= Beginning of Section =

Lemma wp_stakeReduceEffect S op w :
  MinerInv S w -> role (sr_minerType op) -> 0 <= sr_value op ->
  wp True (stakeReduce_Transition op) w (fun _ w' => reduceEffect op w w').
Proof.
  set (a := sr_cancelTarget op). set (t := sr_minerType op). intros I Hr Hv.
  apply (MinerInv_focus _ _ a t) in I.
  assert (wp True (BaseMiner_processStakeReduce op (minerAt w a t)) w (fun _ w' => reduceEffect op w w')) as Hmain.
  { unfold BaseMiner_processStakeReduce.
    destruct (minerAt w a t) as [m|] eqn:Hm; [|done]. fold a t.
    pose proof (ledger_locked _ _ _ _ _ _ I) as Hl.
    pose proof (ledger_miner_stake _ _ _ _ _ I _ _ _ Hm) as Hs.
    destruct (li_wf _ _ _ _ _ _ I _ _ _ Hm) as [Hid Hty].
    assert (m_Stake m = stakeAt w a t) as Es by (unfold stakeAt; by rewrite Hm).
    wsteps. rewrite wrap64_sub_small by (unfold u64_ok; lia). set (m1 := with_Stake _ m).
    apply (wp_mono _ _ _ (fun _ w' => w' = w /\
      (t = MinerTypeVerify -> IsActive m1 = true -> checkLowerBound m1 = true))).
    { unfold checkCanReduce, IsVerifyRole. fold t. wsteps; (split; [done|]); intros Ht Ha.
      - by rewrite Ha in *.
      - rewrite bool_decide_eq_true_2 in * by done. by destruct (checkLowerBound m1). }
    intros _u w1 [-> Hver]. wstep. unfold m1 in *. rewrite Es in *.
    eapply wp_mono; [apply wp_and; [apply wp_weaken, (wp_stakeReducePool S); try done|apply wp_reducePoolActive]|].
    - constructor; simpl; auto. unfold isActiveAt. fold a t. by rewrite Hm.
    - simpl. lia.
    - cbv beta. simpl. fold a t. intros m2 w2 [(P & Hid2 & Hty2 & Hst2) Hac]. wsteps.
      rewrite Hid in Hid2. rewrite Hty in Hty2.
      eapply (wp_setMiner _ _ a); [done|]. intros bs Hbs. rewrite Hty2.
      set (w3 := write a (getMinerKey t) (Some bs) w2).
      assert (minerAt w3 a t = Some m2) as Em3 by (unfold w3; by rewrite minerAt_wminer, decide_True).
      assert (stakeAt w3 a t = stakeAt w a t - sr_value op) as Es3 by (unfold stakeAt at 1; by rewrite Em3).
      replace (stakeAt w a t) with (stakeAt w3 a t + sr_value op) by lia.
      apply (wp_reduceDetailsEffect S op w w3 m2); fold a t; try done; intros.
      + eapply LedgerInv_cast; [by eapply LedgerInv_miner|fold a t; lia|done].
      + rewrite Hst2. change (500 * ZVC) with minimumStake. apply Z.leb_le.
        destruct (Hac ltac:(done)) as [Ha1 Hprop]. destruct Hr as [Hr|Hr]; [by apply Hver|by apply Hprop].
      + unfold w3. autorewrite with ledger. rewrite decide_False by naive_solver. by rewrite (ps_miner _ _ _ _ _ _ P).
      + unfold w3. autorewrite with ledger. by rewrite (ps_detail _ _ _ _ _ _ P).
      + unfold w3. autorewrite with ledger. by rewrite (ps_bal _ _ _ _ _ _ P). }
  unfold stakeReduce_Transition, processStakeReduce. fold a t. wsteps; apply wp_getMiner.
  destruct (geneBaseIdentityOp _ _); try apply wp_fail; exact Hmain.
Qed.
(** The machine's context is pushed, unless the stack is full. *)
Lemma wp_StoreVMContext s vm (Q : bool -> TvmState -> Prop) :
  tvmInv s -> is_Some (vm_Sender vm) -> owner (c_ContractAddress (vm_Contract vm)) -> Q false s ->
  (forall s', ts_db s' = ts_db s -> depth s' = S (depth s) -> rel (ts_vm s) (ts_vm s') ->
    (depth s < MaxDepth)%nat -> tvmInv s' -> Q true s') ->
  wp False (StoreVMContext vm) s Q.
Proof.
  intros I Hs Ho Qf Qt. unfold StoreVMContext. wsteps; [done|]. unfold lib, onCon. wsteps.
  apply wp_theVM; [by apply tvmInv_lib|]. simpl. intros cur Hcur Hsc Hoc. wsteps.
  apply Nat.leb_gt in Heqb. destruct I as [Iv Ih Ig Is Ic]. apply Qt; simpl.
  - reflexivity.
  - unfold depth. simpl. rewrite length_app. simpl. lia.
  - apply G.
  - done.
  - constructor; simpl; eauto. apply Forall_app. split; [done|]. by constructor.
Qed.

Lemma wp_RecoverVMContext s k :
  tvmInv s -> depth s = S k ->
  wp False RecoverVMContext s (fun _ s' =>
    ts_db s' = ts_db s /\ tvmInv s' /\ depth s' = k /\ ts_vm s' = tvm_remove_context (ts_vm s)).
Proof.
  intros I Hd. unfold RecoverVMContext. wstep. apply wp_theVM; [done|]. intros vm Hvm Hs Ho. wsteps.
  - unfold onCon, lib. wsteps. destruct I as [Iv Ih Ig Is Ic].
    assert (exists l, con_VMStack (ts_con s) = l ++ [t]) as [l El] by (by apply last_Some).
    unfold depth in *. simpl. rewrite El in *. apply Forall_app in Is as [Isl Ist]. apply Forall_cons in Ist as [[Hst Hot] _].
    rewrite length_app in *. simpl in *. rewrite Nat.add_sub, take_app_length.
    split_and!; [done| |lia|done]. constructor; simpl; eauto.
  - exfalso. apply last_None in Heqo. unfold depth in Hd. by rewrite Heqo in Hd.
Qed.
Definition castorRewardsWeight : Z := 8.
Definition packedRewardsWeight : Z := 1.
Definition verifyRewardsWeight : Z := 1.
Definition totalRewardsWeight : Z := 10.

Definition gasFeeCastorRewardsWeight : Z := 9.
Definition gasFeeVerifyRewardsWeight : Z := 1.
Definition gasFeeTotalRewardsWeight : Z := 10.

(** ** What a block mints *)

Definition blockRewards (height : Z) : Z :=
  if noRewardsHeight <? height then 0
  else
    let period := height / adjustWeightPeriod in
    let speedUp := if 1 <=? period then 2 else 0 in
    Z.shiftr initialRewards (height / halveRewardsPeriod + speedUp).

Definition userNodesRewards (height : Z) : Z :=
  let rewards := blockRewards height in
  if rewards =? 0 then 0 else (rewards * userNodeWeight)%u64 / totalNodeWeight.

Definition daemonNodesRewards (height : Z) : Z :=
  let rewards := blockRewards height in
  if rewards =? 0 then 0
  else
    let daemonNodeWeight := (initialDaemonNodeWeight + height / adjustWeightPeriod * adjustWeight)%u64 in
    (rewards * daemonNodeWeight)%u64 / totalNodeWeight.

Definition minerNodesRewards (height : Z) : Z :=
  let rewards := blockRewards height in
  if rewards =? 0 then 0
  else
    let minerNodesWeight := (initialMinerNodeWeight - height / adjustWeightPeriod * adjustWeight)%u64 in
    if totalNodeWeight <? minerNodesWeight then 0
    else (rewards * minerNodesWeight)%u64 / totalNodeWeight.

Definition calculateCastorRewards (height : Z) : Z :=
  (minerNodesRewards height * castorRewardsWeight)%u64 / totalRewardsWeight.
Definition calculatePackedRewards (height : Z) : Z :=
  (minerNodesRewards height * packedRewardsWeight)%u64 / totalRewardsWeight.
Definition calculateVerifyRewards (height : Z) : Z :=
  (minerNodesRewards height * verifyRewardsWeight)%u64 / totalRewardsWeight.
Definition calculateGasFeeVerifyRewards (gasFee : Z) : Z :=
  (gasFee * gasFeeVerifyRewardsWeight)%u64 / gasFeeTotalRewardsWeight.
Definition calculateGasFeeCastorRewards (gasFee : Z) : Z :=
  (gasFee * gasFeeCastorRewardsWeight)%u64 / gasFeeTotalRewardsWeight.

= End of Section =

**DESCRIPTION OF THE TASK:**
Transcribe the listing shown above in full and without change.

**YOUR SOLUTION:**
Lemma wp_stakeReduceEffect S op w :
  MinerInv S w -> role (sr_minerType op) -> 0 <= sr_value op ->
  wp True (stakeReduce_Transition op) w (fun _ w' => reduceEffect op w w').
Proof.
  set (a := sr_cancelTarget op). set (t := sr_minerType op). intros I Hr Hv.
  apply (MinerInv_focus _ _ a t) in I.
  assert (wp True (BaseMiner_processStakeReduce op (minerAt w a t)) w (fun _ w' => reduceEffect op w w')) as Hmain.
  { unfold BaseMiner_processStakeReduce.
    destruct (minerAt w a t) as [m|] eqn:Hm; [|done]. fold a t.
    pose proof (ledger_locked _ _ _ _ _ _ I) as Hl.
    pose proof (ledger_miner_stake _ _ _ _ _ I _ _ _ Hm) as Hs.
    destruct (li_wf _ _ _ _ _ _ I _ _ _ Hm) as [Hid Hty].
    assert (m_Stake m = stakeAt w a t) as Es by (unfold stakeAt; by rewrite Hm).
    wsteps. rewrite wrap64_sub_small by (unfold u64_ok; lia). set (m1 := with_Stake _ m).
    apply (wp_mono _ _ _ (fun _ w' => w' = w /\
      (t = MinerTypeVerify -> IsActive m1 = true -> checkLowerBound m1 = true))).
    { unfold checkCanReduce, IsVerifyRole. fold t. wsteps; (split; [done|]); intros Ht Ha.
      - by rewrite Ha in *.
      - rewrite bool_decide_eq_true_2 in * by done. by destruct (checkLowerBound m1). }
    intros _u w1 [-> Hver]. wstep. unfold m1 in *. rewrite Es in *.
    eapply wp_mono; [apply wp_and; [apply wp_weaken, (wp_stakeReducePool S); try done|apply wp_reducePoolActive]|].
    - constructor; simpl; auto. unfold isActiveAt. fold a t. by rewrite Hm.
    - simpl. lia.
    - cbv beta. simpl. fold a t. intros m2 w2 [(P & Hid2 & Hty2 & Hst2) Hac]. wsteps.
      rewrite Hid in Hid2. rewrite Hty in Hty2.
      eapply (wp_setMiner _ _ a); [done|]. intros bs Hbs. rewrite Hty2.
      set (w3 := write a (getMinerKey t) (Some bs) w2).
      assert (minerAt w3 a t = Some m2) as Em3 by (unfold w3; by rewrite minerAt_wminer, decide_True).
      assert (stakeAt w3 a t = stakeAt w a t - sr_value op) as Es3 by (unfold stakeAt at 1; by rewrite Em3).
      replace (stakeAt w a t) with (stakeAt w3 a t + sr_value op) by lia.
      apply (wp_reduceDetailsEffect S op w w3 m2); fold a t; try done; intros.
      + eapply LedgerInv_cast; [by eapply LedgerInv_miner|fold a t; lia|done].
      + rewrite Hst2. change (500 * ZVC) with minimumStake. apply Z.leb_le.
        destruct (Hac ltac:(done)) as [Ha1 Hprop]. destruct Hr as [Hr|Hr]; [by apply Hver|by apply Hprop].
      + unfold w3. autorewrite with ledger. rewrite decide_False by naive_solver. by rewrite (ps_miner _ _ _ _ _ _ P).
      + unfold w3. autorewrite with ledger. by rewrite (ps_detail _ _ _ _ _ _ P).
      + unfold w3. autorewrite with ledger. by rewrite (ps_bal _ _ _ _ _ _ P). }
  unfold stakeReduce_Transition, processStakeReduce. fold a t. wsteps; apply wp_getMiner.
  destruct (geneBaseIdentityOp _ _); try apply wp_fail; exact Hmain.
Qed.
(** The machine's context is pushed, unless the stack is full. *)
Lemma wp_StoreVMContext s vm (Q : bool -> TvmState -> Prop) :
  tvmInv s -> is_Some (vm_Sender vm) -> owner (c_ContractAddress (vm_Contract vm)) -> Q false s ->
  (forall s', ts_db s' = ts_db s -> depth s' = S (depth s) -> rel (ts_vm s) (ts_vm s') ->
    (depth s < MaxDepth)%nat -> tvmInv s' -> Q true s') ->
  wp False (StoreVMContext vm) s Q.
Proof.
  intros I Hs Ho Qf Qt. unfold StoreVMContext. wsteps; [done|]. unfold lib, onCon. wsteps.
  apply wp_theVM; [by apply tvmInv_lib|]. simpl. intros cur Hcur Hsc Hoc. wsteps.
  apply Nat.leb_gt in Heqb. destruct I as [Iv Ih Ig Is Ic]. apply Qt; simpl.
  - reflexivity.
  - unfold depth. simpl. rewrite length_app. simpl. lia.
  - apply G.
  - done.
  - constructor; simpl; eauto. apply Forall_app. split; [done|]. by constructor.
Qed.

Lemma wp_RecoverVMContext s k :
  tvmInv s -> depth s = S k ->
  wp False RecoverVMContext s (fun _ s' =>
    ts_db s' = ts_db s /\ tvmInv s' /\ depth s' = k /\ ts_vm s' = tvm_remove_context (ts_vm s)).
Proof.
  intros I Hd. unfold RecoverVMContext. wstep. apply wp_theVM; [done|]. intros vm Hvm Hs Ho. wsteps.
  - unfold onCon, lib. wsteps. destruct I as [Iv Ih Ig Is Ic].
    assert (exists l, con_VMStack (ts_con s) = l ++ [t]) as [l El] by (by apply last_Some).
    unfold depth in *. simpl. rewrite El in *. apply Forall_app in Is as [Isl Ist]. apply Forall_cons in Ist as [[Hst Hot] _].
    rewrite length_app in *. simpl in *. rewrite Nat.add_sub, take_app_length.
    split_and!; [done| |lia|done]. constructor; simpl; eauto.
  - exfalso. apply last_None in Heqo. unfold depth in Hd. by rewrite Heqo in Hd.
Qed.
Definition castorRewardsWeight : Z := 8.
Definition packedRewardsWeight : Z := 1.
Definition verifyRewardsWeight : Z := 1.
Definition totalRewardsWeight : Z := 10.

Definition gasFeeCastorRewardsWeight : Z := 9.
Definition gasFeeVerifyRewardsWeight : Z := 1.
Definition gasFeeTotalRewardsWeight : Z := 10.

(** ** What a block mints *)

Definition blockRewards (height : Z) : Z :=
  if noRewardsHeight <? height then 0
  else
    let period := height / adjustWeightPeriod in
    let speedUp := if 1 <=? period then 2 else 0 in
    Z.shiftr initialRewards (height / halveRewardsPeriod + speedUp).

Definition userNodesRewards (height : Z) : Z :=
  let rewards := blockRewards height in
  if rewards =? 0 then 0 else (rewards * userNodeWeight)%u64 / totalNodeWeight.

Definition daemonNodesRewards (height : Z) : Z :=
  let rewards := blockRewards height in
  if rewards =? 0 then 0
  else
    let daemonNodeWeight := (initialDaemonNodeWeight + height / adjustWeightPeriod * adjustWeight)%u64 in
    (rewards * daemonNodeWeight)%u64 / totalNodeWeight.

Definition minerNodesRewards (height : Z) : Z :=
  let rewards := blockRewards height in
  if rewards =? 0 then 0
  else
    let minerNodesWeight := (initialMinerNodeWeight - height / adjustWeightPeriod * adjustWeight)%u64 in
    if totalNodeWeight <? minerNodesWeight then 0
    else (rewards * minerNodesWeight)%u64 / totalNodeWeight.

Definition calculateCastorRewards (height : Z) : Z :=
  (minerNodesRewards height * castorRewardsWeight)%u64 / totalRewardsWeight.
Definition calculatePackedRewards (height : Z) : Z :=
  (minerNodesRewards height * packedRewardsWeight)%u64 / totalRewardsWeight.
Definition calculateVerifyRewards (height : Z) : Z :=
  (minerNodesRewards height * verifyRewardsWeight)%u64 / totalRewardsWeight.
Definition calculateGasFeeVerifyRewards (gasFee : Z) : Z :=
  (gasFee * gasFeeVerifyRewardsWeight)%u64 / gasFeeTotalRewardsWeight.
Definition calculateGasFeeCastorRewards (gasFee : Z) : Z :=
  (gasFee * gasFeeCastorRewardsWeight)%u64 / gasFeeTotalRewardsWeight.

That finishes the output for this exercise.